**DIRECTIONS**
Pick the lines holding the string "unfold" out of the records and copy them.
*** INFORMATION SUPPLIED
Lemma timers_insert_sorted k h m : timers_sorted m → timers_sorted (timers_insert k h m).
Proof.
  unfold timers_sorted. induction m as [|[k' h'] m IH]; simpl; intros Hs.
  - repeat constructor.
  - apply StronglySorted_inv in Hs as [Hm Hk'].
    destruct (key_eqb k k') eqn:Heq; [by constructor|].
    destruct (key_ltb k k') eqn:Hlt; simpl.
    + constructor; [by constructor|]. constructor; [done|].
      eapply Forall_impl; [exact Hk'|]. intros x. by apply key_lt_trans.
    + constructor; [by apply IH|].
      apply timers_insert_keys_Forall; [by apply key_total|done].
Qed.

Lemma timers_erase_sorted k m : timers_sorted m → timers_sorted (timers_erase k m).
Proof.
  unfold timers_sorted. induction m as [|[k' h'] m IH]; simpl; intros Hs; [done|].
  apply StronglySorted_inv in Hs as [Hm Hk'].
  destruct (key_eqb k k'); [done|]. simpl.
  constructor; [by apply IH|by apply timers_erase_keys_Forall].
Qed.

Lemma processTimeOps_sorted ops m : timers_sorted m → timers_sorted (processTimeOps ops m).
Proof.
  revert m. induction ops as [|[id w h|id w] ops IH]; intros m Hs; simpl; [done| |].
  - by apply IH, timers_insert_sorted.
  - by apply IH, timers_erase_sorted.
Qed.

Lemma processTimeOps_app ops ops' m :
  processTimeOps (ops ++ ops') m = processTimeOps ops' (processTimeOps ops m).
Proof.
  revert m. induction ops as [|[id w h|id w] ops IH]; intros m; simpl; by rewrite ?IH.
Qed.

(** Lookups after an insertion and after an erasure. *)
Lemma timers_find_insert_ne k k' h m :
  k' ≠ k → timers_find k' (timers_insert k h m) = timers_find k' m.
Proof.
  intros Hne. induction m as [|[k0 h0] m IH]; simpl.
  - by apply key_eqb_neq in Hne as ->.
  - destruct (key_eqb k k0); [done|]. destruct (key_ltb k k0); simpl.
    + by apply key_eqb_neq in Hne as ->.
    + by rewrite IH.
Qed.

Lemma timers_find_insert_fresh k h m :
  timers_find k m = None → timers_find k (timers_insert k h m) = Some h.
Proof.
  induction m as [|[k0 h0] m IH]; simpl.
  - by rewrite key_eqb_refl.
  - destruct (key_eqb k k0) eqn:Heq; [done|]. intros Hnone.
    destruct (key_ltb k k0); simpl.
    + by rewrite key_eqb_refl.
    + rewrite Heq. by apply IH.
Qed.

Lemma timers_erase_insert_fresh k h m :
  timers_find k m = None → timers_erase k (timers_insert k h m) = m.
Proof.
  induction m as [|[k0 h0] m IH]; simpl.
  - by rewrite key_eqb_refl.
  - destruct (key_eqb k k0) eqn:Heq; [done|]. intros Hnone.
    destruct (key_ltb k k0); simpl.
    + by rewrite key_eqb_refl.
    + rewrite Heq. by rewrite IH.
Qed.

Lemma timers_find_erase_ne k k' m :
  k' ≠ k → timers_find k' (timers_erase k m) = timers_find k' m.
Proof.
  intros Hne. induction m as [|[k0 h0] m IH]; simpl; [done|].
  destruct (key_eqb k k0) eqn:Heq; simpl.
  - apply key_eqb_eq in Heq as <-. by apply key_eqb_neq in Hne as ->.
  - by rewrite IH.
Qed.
******
**SOLUTION TO THIS PROBLEM**
  unfold timers_sorted. induction m as [|[k' h'] m IH]; simpl; intros Hs.
  unfold timers_sorted. induction m as [|[k' h'] m IH]; simpl; intros Hs; [done|].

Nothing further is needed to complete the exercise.